- AIM OF THE TASK -
Please show every line from the entries that carries the word "None".

- EXCERPTED DATA -
Start of Block

(* ===== verification/AdmissionLedger.v ===== *)
(** live_mutation_admission.py: the durable ledger of admissions.  One run at a time holds the
    whole capacity; its operations, created objects and cleanup receipts are rows of a chained
    journal kept on the storage of the replay store. *)

From S2P Require Import Prelude Effects PyVal Utf8 Json Sha2 Canonical IsoTime Regex.
From S2P Require Import SchemaBase Lifecycle LinuxShape LinuxVerify Session ReplayStore.
From S2P Require Import ProxySpecs ProxyDocument MutationAdmission Observation.

#[local] Open Scope string_scope.
#[local] Open Scope list_scope.
#[local] Open Scope Z_scope.

(* @src src/src/harness_conformance/live_mutation_admission.py:406-406 LEDGER_FIELDS *)
Definition LEDGER_FIELDS : list string :=
  ["sequence"; "previousDigest"; "binding"; "state"; "operation"; "observedAt"; "cleanup"].
(* @src src/src/harness_conformance/live_mutation_admission.py:407-408 BINDING_FIELDS *)
Definition BINDING_FIELDS : list string :=
  ["tenantId"; "environmentId"; "runNonce"; "capacityNonce"; "endpointId";
   "releaseDigest"; "packetDigest"; "commandSetDigest"; "profileDigest"].

(** [field.endswith("Digest")]. *)
Definition digest_field (field : string) : bool := endswith (u "Digest") (u field).
Definition identity_fields : list string := List.filter (fun k => negb (digest_field k)) BINDING_FIELDS.

(** The fields of a created object. *)
Definition RESOURCE_FIELDS : list string :=
  ["actionId"; "apiVersion"; "kind"; "namespace"; "name"; "manifestDigest"; "uid"; "resourceVersion"].

(** What the ledger holds of one run: the dict [prior].  [resources] maps the identity of an
    object to its last row. *)
Record reservation := Reservation {
  r_binding : value;
  done : list value;
  current : value;
  held : bool;
  cleanupDigest : str;
  last_instant : datetime;
  resources : list (value * value)
}.

(** [d.get(key)] and [d[key] = x] for keys that are tuples. *)
Fixpoint vget {A} (k : value) (d : list (value * A)) : option A :=
  match d with [] => None | (k', x) :: d' => if py_eq k' k then Some x else vget k d' end.
Fixpoint vset {A} (k : value) (x : A) (d : list (value * A)) : list (value * A) :=
  match d with
  | [] => [(k, x)]
  | (k', y) :: d' => if py_eq k' k then (k', x) :: d' else (k', y) :: vset k x d'
  end.

(** The line of a text without its end. *)
Definition strip_eol (line : bytes) : bytes :=
  match rev line with
  | 10%N :: 13%N :: l | 10%N :: l | 13%N :: l => rev l
  | _ => line
  end.

Definition tuple_of (v : value) (names : list string) : res value := l ← map_m (fld v) names; Ok (tuple l).

Section ledger.
Context {U : Unicode}.

(* @src src/src/harness_conformance/live_mutation_admission.py:411-416 admission_binding *)
Definition admission_binding (envelope capacity profile : value) : res value :=
  tenant ← fld envelope "tenantId";
  environment ← fld envelope "environmentId";
  nonce ← fld envelope "nonce";
  capacity_nonce ← fld capacity "nonce";
  endpoint ← (b ← fld profile "binding"; fld b "endpointId");
  release ← fld envelope "campaignReleaseDigest";
  packet ← fld envelope "packetDigest";
  commands ← fld envelope "commandSetDigest";
  digest ← canonical_digest profile None;
  Ok (VDict [(u "tenantId", tenant); (u "environmentId", environment); (u "runNonce", nonce);
             (u "capacityNonce", capacity_nonce); (u "endpointId", endpoint); (u "releaseDigest", release);
             (u "packetDigest", packet); (u "commandSetDigest", commands); (u "profileDigest", VStr digest)]).

(* @src src/src/harness_conformance/live_mutation_admission.py:620-624 broker_document *)
Definition broker_document (x : data) (variant : string) : res value :=
  require (bool_decide (variant ∈ ["binding"; "dispatch"; "frame"; "workerStart"])) "BROKER_VARIANT_INVALID" ;;
  v ← document x (if bool_decide (variant ∈ ["dispatch"; "workerStart"]) then 16384 else 65536);
  shape_def _BROKER_SPEC variant v ;;
  Ok v.

(** The digests a broker binding assigns to the cases, each to one case and all of them those of
    the profile's resources. *)
(* @src src/src/harness_conformance/live_mutation_admission.py:434-434 _create_record *)
Definition assigned_digests (broker_binding : value) : res (list value) :=
  cases ← fld broker_binding "caseResourceDigests";
  ls ← map_m (fun case => elements cases case) CASES;
  Ok (concat ls).

Definition digests_owned (assigned : list value) (profile : value) : res bool :=
  unique ← no_duplicates assigned;
  if (unique : bool) then
    resources ← elements profile "resources";
    digests ← map_m (fun r => fld r "manifestDigest") resources;
    digests ← py_set digests;
    Ok (same_set assigned digests)
  else Ok false.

End of Block

- TASK ANSWER -
  match d with [] => None | (k', x) :: d' => if py_eq k' k then Some x else vget k d' end.
  digest ← canonical_digest profile None;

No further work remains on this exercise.